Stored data
※

(* ===== verification/Quiet.v ===== *)
(** * The lockers leave the user state alone

    Each operation of the three phase lockers works on the cells of its lock word
    and on the queues of the system only ([QuietLocker]), which is what [Tickets]
    asks of a locker. *)

From stdpp Require Import base list option numbers.
From S2P Require Import Prelude Word Phase Atomics SpinWait Locker Tickets Futex FutexLocker UnSync SpinLocker.
Open Scope Z_scope.

(** ** The unsynchronised locker *)

Section unsync.
Context {BF : Bitflags} {U : Type}.

#[export] Instance unsync_quiet : QuietLocker (unsync_locker (U:=U)).
Proof.
  split; intros; cbn [unsync_locker pl_lock pl_try_lock pl_phase wg_drop wg_into_read rg_phase rg_clone rg_drop];
    unfold UnSync.lock, UnSync.try_lock, UnSync.guard_into_read, UnSync.guard_drop, UnSync.read_phase,
      UnSync.read_clone, UnSync.read_drop, UnSync.phase;
    quiet_tac.
Qed.
End unsync.

(** ** The spinning locker *)

Section spin.
Import SpinLocker.
Context {BF : Bitflags} {U : Type} (fuel : nat).
Implicit Types self : SyncPhaseLocker.

Lemma spin_quiet_hinted self how hint : quiet (U:=U) (hinted_lock self how hint).
Proof. unfold hinted_lock. quiet_tac. Qed.
#[local] Hint Resolve spin_quiet_hinted : quiet.

Lemma spin_quiet_try_loop n self how cur : quiet (U:=U) (try_read_loop n self how cur).
Proof.
  revert cur. induction n as [|n IH]; intros cur; [done|]. cbn [try_read_loop].
  quiet_tac.
Qed.
#[local] Hint Resolve spin_quiet_try_loop : quiet.

Lemma spin_quiet_slow_loop n self how cur sw : quiet (U:=U) (slow_read_loop n self how cur sw).
Proof.
  revert cur sw. induction n as [|n IH]; intros cur sw; [done|]. cbn [slow_read_loop].
  quiet_tac.
Qed.
#[local] Hint Resolve spin_quiet_slow_loop : quiet.

Lemma spin_quiet_slow n self how cur sw : quiet (U:=U) (raw_lock_slow n self how cur sw).
Proof.
  revert cur sw. induction n as [|n IH]; intros cur sw; [done|]. cbn [raw_lock_slow].
  quiet_tac.
Qed.
#[local] Hint Resolve spin_quiet_slow : quiet.

Lemma spin_quiet_clone n rl sw cur : quiet (U:=U) (read_lock_clone_loop n rl sw cur).
Proof.
  revert cur sw. induction n as [|n IH]; intros cur sw; [done|]. cbn [read_lock_clone_loop].
  quiet_tac.
Qed.
#[local] Hint Resolve spin_quiet_clone : quiet.

#[export] Instance spin_quiet : QuietLocker (spin_locker (U:=U) fuel).
Proof.
  split; intros; cbn [spin_locker pl_lock pl_try_lock pl_phase wg_drop wg_into_read rg_phase rg_clone rg_drop];
    unfold lock, raw_lock, try_lock, try_raw_lock, guard_into_read, read_lock_from, into_read_lock, lock_drop,
      read_clone, read_lock_clone, read_lock_drop, phase;
    quiet_tac.
Qed.
End spin.

(** ** The futex locker *)

Section futex.
Import FutexLocker.
Context {KN : Kernel} {BF : Bitflags} {U : Type}.
Context (aborts : assertion → bool) (linux : bool) (fuel : nat).
Implicit Types futex : Futex.

Lemma quiet_assert a b : quiet (U:=U) (assert_at aborts a b).
Proof. unfold assert_at. quiet_tac. Qed.
#[local] Hint Resolve quiet_assert : quiet.

Lemma quiet_parked n t : quiet (U:=U) (parked_until n t).
Proof. induction n as [|n IH]; [done|]. cbn [parked_until]. quiet_tac. Qed.
#[local] Hint Resolve quiet_parked : quiet.

Lemma quiet_wait_reader n futex v : quiet (U:=U) (compare_and_wait_as_reader n futex v).
Proof. unfold compare_and_wait_as_reader, wait_bitset. quiet_tac. Qed.
#[local] Hint Resolve quiet_wait_reader : quiet.

Lemma quiet_wait_writer n futex v : quiet (U:=U) (compare_and_wait_as_writer aborts n futex v).
Proof. unfold compare_and_wait_as_writer, wait_bitset. quiet_tac. Qed.
#[local] Hint Resolve quiet_wait_writer : quiet.

Lemma quiet_wake_readers futex v b : quiet (U:=U) (wake_readers aborts futex v b).
Proof. unfold wake_readers, futex_wake_readers. quiet_tac. Qed.
#[local] Hint Resolve quiet_wake_readers : quiet.

Lemma quiet_drop_with transfer rl :
  (∀ fx v, quiet (transfer fx v)) → quiet (U:=U) (read_lock_drop_with transfer rl).
Proof. intros H. unfold read_lock_drop_with. quiet_tac. Qed.
#[local] Hint Resolve quiet_drop_with : quiet.

Lemma quiet_to_writer drop_read n futex cur :
  (∀ l, quiet (drop_read l)) → quiet (U:=U) (transfer_to_writer aborts drop_read n futex cur).
Proof.
  intros H. revert cur. induction n as [|n IH]; intros cur; [done|]. cbn [transfer_to_writer]. cbv zeta.
  unfold wake_one_writer. quiet_tac.
Qed.
#[local] Hint Resolve quiet_to_writer : quiet.

Lemma quiet_to_readers drop_read n futex cur :
  (∀ l, quiet (drop_read l)) → quiet (U:=U) (transfer_to_readers aborts drop_read n futex cur).
Proof.
  intros H. revert cur. induction n as [|n IH]; intros cur; [done|]. cbn [transfer_to_readers].
  unfold wake_one_writer. quiet_tac.
Qed.
#[local] Hint Resolve quiet_to_readers : quiet.

Lemma quiet_transfer n futex cur : quiet (U:=U) (transfer_lock aborts linux fuel n futex cur).
Proof.
  revert futex cur. induction n as [|n IH]; intros futex cur; [done|]. cbn [transfer_lock].
  unfold prefer_wake_one_writer.
  quiet_tac.
Qed.
#[local] Hint Resolve quiet_transfer : quiet.

Lemma quiet_lock_drop lk : quiet (U:=U) (lock_drop aborts linux fuel lk).
Proof. unfold lock_drop. quiet_tac. Qed.
#[local] Hint Resolve quiet_lock_drop : quiet.

Lemma quiet_read_drop rl : quiet (U:=U) (read_lock_drop aborts linux fuel rl).
Proof. apply quiet_drop_with. intros. apply quiet_transfer. Qed.
#[local] Hint Resolve quiet_read_drop : quiet.

Lemma quiet_into_read lk cur : quiet (U:=U) (into_read_lock aborts linux fuel lk cur).
Proof. unfold into_read_lock. quiet_tac. Qed.
#[local] Hint Resolve quiet_into_read : quiet.

Lemma quiet_read_lock futex sc cur : quiet (U:=U) (read_lock fuel futex sc cur).
Proof.
  unfold read_lock. generalize SpinWait.new. generalize fuel at 1 as n.
  intros n. revert cur. induction n as [|n IH]; intros cur sw; [done|]. cbn [read_lock_loop].
  quiet_tac.
Qed.
#[local] Hint Resolve quiet_read_lock : quiet.

Lemma quiet_wait_for_readers futex cur : quiet (U:=U) (wait_for_readers fuel futex cur).
Proof.
  assert (∀ n cur sw, quiet (U:=U) (spin_for_readers n futex cur sw)) as Hspin.
  { intros n. induction n as [|n IH]; intros c sw; [done|]. cbn [spin_for_readers].
    quiet_tac. }
  assert (∀ n cur, quiet (U:=U) (unlock_for_readers n futex cur)) as Hunlock.
  { intros n. induction n as [|n IH]; intros c; [done|]. cbn [unlock_for_readers].
    quiet_tac. }
  unfold wait_for_readers. quiet_tac.
Qed.
#[local] Hint Resolve quiet_wait_for_readers : quiet.

Lemma quiet_wake_writer_lock futex cur how :
  quiet (U:=U) (wait_as_writer_then_wake_with_lock aborts linux fuel futex cur how).
Proof.
  unfold wait_as_writer_then_wake_with_lock.
  quiet_tac.
Qed.
#[local] Hint Resolve quiet_wake_writer_lock : quiet.

Lemma quiet_wake_reader_lock futex cur how :
  quiet (U:=U) (wait_as_reader_then_wake_with_lock aborts linux fuel futex cur how).
Proof.
  unfold wait_as_reader_then_wake_with_lock.
  quiet_tac.
Qed.
#[local] Hint Resolve quiet_wake_reader_lock : quiet.

Lemma quiet_optimistic futex how hint : quiet (U:=U) (optimistic_lock futex how hint).
Proof. unfold optimistic_lock. quiet_tac. Qed.
#[local] Hint Resolve quiet_optimistic : quiet.

Lemma quiet_try_loop n futex how cur : quiet (U:=U) (try_read_loop n futex how cur).
Proof.
  revert cur. induction n as [|n IH]; intros cur; [done|]. cbn [try_read_loop].
  quiet_tac.
Qed.
#[local] Hint Resolve quiet_try_loop : quiet.

Lemma quiet_slow futex how wake : quiet (U:=U) (raw_lock_slow aborts linux fuel futex how wake).
Proof.
  assert (∀ n cur sw, quiet (U:=U) (raw_lock_slow_loop aborts linux fuel n futex how wake cur sw)) as H.
  { intros n. induction n as [|n IH]; intros cur sw; [done|]. cbn [raw_lock_slow_loop].
    unfold attempt_write, attempt_read, attempt_wait, announce.
    quiet_tac. }
  unfold raw_lock_slow. quiet_tac.
Qed.
#[local] Hint Resolve quiet_slow : quiet.

Lemma quiet_clone rl : quiet (U:=U) (read_lock_clone aborts fuel rl).
Proof.
  assert (∀ n sw cur, quiet (U:=U) (read_lock_clone_loop aborts fuel n rl sw cur)) as H.
  { intros n. induction n as [|n IH]; intros sw cur; [done|]. cbn [read_lock_clone_loop].
    quiet_tac. }
  unfold read_lock_clone. quiet_tac.
Qed.
#[local] Hint Resolve quiet_clone : quiet.

#[export] Instance futex_quiet : QuietLocker (futex_locker (U:=U) aborts linux fuel).
Proof.
  split; intros; cbn [futex_locker pl_lock pl_try_lock pl_phase wg_drop wg_into_read rg_phase rg_clone rg_drop];
    unfold lock, raw_lock, try_lock, try_raw_lock, guard_into_read, read_lock_from, read_clone, phase;
    quiet_tac.
Qed.
End futex.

※

# [What the task asks]
Pull out all lines of the data with the string "Context".

# [Response]
Context {BF : Bitflags} {U : Type}.
Context {BF : Bitflags} {U : Type} (fuel : nat).
Context {KN : Kernel} {BF : Bitflags} {U : Type}.
Context (aborts : assertion → bool) (linux : bool) (fuel : nat).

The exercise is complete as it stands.